**PROBLEM TO SOLVE:**
Please write out, exactly as given, every line of the entries below up to and including the line with "(** [IteratorWithDiff]; [None]".

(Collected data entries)
▬▬▬
(** Modelled from the spec: [utxoDiff.WithDiff], which is missing; the
    composition of two diffs, or [ErrDiffCompose]. *)
Variable WithDiff : utxoDiff -> utxoDiff -> option utxoDiff.

(** [IteratorWithDiff]; [None] is the error of [WithDiff]. An iterator
    with diff is flattened: its base is never an iterator with diff. *)
Definition IteratorWithDiff (iterator : ReadOnlyUTXOSetIterator) (d : utxoDiff)
    : option readOnlyUTXOIteratorWithDiff :=
  match iterator with
  | DiffIterator iteratorWithDiff =>
      match WithDiff (diff iteratorWithDiff) d with
      | None => None
      | Some combinedDiff =>
          Some {| baseIterator := baseIterator iteratorWithDiff;
                  diff := combinedDiff;
                  currentPair := None;
                  toAddIterator := collectionIterator (toAdd combinedDiff) |}
      end
  | PlainIterator c =>
      Some {| baseIterator := c;
              diff := d;
              currentPair := None;
              toAddIterator := collectionIterator (toAdd d) |}
  end.

End WithDiff.

(** [for r.baseIterator.Next() { ... }] of [Next]: advance the base until
    a pair that [toRemove] does not hold with its blue score. The result
    tells whether one was found, with the base cursor and the current pair
    the loop leaves behind. *)
Fixpoint nextFromBase (toRemove_ : gmap DomainOutpoint UTXOEntry)
    (rest : list (DomainOutpoint * UTXOEntry))
    (cur : option (DomainOutpoint * UTXOEntry))
    : bool * cursor * option (DomainOutpoint * UTXOEntry) :=
  match rest with
  | [] => (false, mkCursor [] cur, cur)
  | x :: rest' =>
      if negb (containsWithBlueScore toRemove_ (fst x) (BlockBlueScore (snd x)))
      then (true, mkCursor rest' (Some x), Some x)
      else nextFromBase toRemove_ rest' (Some x)
  end.

(** [Next]. *)
Definition Next (r : readOnlyUTXOIteratorWithDiff)
    : bool * readOnlyUTXOIteratorWithDiff :=
  match nextFromBase (toRemove (diff r)) (remaining (baseIterator r))
                     (currentPair r) with
  | (true, base, cur) =>
      (true, mkIteratorWithDiff base (diff r) cur (toAddIterator r))
  | (false, base, cur) =>
      match cursorNext (toAddIterator r) with
      | (true, toAddIterator') =>
          (true, mkIteratorWithDiff base (diff r)
                   (cursorGet toAddIterator') toAddIterator')
      | (false, toAddIterator') =>
          (false, mkIteratorWithDiff base (diff r) cur toAddIterator')
      end
  end.

(** [Get]. *)
Definition Get (r : readOnlyUTXOIteratorWithDiff)
    : option (DomainOutpoint * UTXOEntry) :=
  currentPair r.

(** A consumer: [for it.Next() { pair := it.Get(); ... }], collecting the
    pairs in the order they come; [None] when [fuel] calls of [Next] were
    not enough to reach the end. *)
Fixpoint drain (fuel : nat) (r : readOnlyUTXOIteratorWithDiff)
    : option (list (DomainOutpoint * UTXOEntry)) :=
  match fuel with
  | O => None
  | S fuel' =>
      match Next r with
      | (false, _) => Some []
      | (true, r') =>
          match Get r', drain fuel' r' with
          | Some p, Some rest => Some (p :: rest)
          | _, _ => None
          end
      end
  end.

(** The pairs of the base that an outpoint-only test against [toRemove]
    would let through. *)
Definition notInToRemove (d : utxoDiff) (p : DomainOutpoint * UTXOEntry) : bool :=
  match toRemove d !! fst p with
  | Some _ => false
  | None => true
  end.

(** The pairs of the base that [Next] lets through. *)
Definition keptByNext (d : utxoDiff) (p : DomainOutpoint * UTXOEntry) : bool :=
  negb (containsWithBlueScore (toRemove d) (fst p) (BlockBlueScore (snd p))).

(** No composition of diffs is needed over a plain iterator. *)
Definition noWithDiff : utxoDiff -> utxoDiff -> option utxoDiff :=
  fun _ _ => None.

End Utxo.

(* ===================================================================== *)
(** * The store of the headers selected tip                               *)
(* ===================================================================== *)
Module HeadersSelectedTipStore.
Local Open Scope Z_scope.

(** [headerSelectedTipStore]: two pointers to a hash, nil when unset. *)
Record headerSelectedTipStore := mkStore {
  staging : option Hash;
  cache : option Hash
}.

(** [New]. *)
Definition New : headerSelectedTipStore := mkStore None None.

(** [Discard]. *)
Definition Discard (hts : headerSelectedTipStore) : headerSelectedTipStore :=
  mkStore None (cache hts).

(** [Stage]; the tip is a pointer, which may be nil. *)
Definition Stage (hts : headerSelectedTipStore) (selectedTip : option Hash)
    : headerSelectedTipStore :=
  mkStore selectedTip (cache hts).

(** [IsStaged]. *)
Definition IsStaged (hts : headerSelectedTipStore) : bool :=
  match staging hts with Some _ => true | None => false end.

Section Database.

(** Modelled from the spec: the database behind [model.DBReader] and
    [model.DBTransaction], which is missing: "a single commit(tx)
    atomically flushes to the byte store"; [dbHas], [dbGet] and [dbPut]
    are [Has], [Get] and [Put] at the key [headers-selected-tip], on a
    byte store of type [DB]. *)
Variable DB : Type.
Variable dbHas : DB -> string + bool.
Variable dbGet : DB -> string + list Z.
Variable dbPut : DB -> list Z -> string + DB.

(** Modelled from the spec: [proto.Marshal] and [proto.Unmarshal] with
    the conversions of package [serialization], which are missing;
    taken as they are, with the errors they may return. *)
Variable serializeHeadersSelectedTip : Hash -> string + list Z.
Variable deserializeHeadersSelectedTip : list Z -> string + Hash.

(** [Has]. *)
Definition Has (hts : headerSelectedTipStore) (dbContext : DB) : string + bool :=
  match staging hts with
  | Some _ => inr true
  | None =>
      match cache hts with
      | Some _ => inr true
      | None => dbHas dbContext
      end
  end.

(** [Commit]: the error, if any, with the store and the transaction as
    the call leaves them. *)
Definition Commit (hts : headerSelectedTipStore) (dbTx : DB)
    : option string * headerSelectedTipStore * DB :=
  match staging hts with
  | None => (None, hts, dbTx)
  | Some tip =>
      match serializeHeadersSelectedTip tip with
      | inl err => (Some err, hts, dbTx)
      | inr selectedTipBytes =>
          match dbPut dbTx selectedTipBytes with
          | inl err => (Some err, hts, dbTx)
          | inr dbTx' =>
              (None, Discard (mkStore (staging hts) (staging hts)), dbTx')
          end
      end
  end.

(** [HeadersSelectedTip]: the tip or the error, with the store as the
    call leaves it. *)
Definition HeadersSelectedTip (hts : headerSelectedTipStore) (dbContext : DB)
    : (string + Hash) * headerSelectedTipStore :=
  match staging hts with
  | Some tip => (inr tip, hts)
  | None =>
      match cache hts with
      | Some tip => (inr tip, hts)
      | None =>
          match dbGet dbContext with
          | inl err => (inl err, hts)
          | inr selectedTipBytes =>
              match deserializeHeadersSelectedTip selectedTipBytes with
              | inl err => (inl err, hts)
              | inr selectedTip =>
                  (inr selectedTip, mkStore (staging hts) (Some selectedTip))
              end
          end
      end
  end.

(** The cache agrees with the database: a cached tip is what the bytes
    in the database deserialize to. *)
Definition cacheCoherent (hts : headerSelectedTipStore) (db : DB) : Prop :=
  forall tip, cache hts = Some tip ->
    exists selectedTipBytes,
      dbGet db = inr selectedTipBytes /\
      deserializeHeadersSelectedTip selectedTipBytes = inr tip.

End Database.

(** A byte store that holds at most the one value, and a serialization
    of a hash as the one number it is read as. *)
Definition exampleHas (db : option (list Z)) : string + bool :=
  inr (match db with Some _ => true | None => false end).

Definition exampleGet (db : option (list Z)) : string + list Z :=
  match db with Some b => inr b | None => inl "not found"%string end.

Definition examplePut (db : option (list Z)) (b : list Z)
    : string + option (list Z) := inr (Some b).

Definition exampleSerialize (h : Hash) : string + list Z := inr [Z.of_N h].

Definition exampleDeserialize (b : list Z) : string + Hash :=
  match b with
  | [z] => inr (Z.to_N z)
  | _ => inl "malformed"%string
  end.

End HeadersSelectedTipStore.

(* ===================================================================== *)
(** * The multiset store                                                  *)
(* ===================================================================== *)
Module Multiset.
Local Open Scope Z_scope.

Inductive storeError : Type :=
  | multisetNotFoundError (blockHash : Hash)
  | ErrCantOverride (blockHash : Hash)
  | ErrSerialization (reason : string).

(** Modelled from the spec: the bucket "multiset/<hash>" of the database
    behind package [dbaccess], which is missing: a map from block hash to
    the serialized multiset, with [HasMultiset] and [StoreMultiset]. *)
Abbreviation Database := (gmap Hash (list Z)) (only parsing).

Section Store.

(** Modelled from the spec: [secp256k1.MultiSet], which is missing: "a
    homomorphic commitment element"; a value type the store copies. *)
Variable MultiSet : Type.

(** Modelled from the spec: [serializeMultiset] and
    [deserializeMultiset], which are missing; taken as they are, with
    the errors they may return. *)
Variable serializeMultiset : MultiSet -> string + list Z.
Variable deserializeMultiset : list Z -> string + MultiSet.

(** [MultisetStore], without its mutex. *)
Record MultisetStore := mkMultisetStore {
  new : gset Hash;
  loaded : gmap Hash MultiSet
}.

Definition HasMultiset (dbContext : Database) (blockHash : Hash) : bool :=
  match dbContext !! blockHash with Some _ => true | None => false end.

Definition StoreMultiset (dbContext : Database) (blockHash : Hash)
    (serializedMS : list Z) : Database :=
  <[blockHash := serializedMS]> dbContext.

(** [NewMultisetStore]. *)
Definition NewMultisetStore : MultisetStore := mkMultisetStore ∅ ∅.

(** [addToNewBlocks]. *)
Definition addToNewBlocks (store : MultisetStore) (blockHash : Hash)
    : MultisetStore :=
  mkMultisetStore ({[blockHash]} ∪ new store) (loaded store).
▬▬▬
**TASK RESULT:**
(** Modelled from the spec: [utxoDiff.WithDiff], which is missing; the
    composition of two diffs, or [ErrDiffCompose]. *)
Variable WithDiff : utxoDiff -> utxoDiff -> option utxoDiff.

(** [IteratorWithDiff]; [None] is the error of [WithDiff]. An iterator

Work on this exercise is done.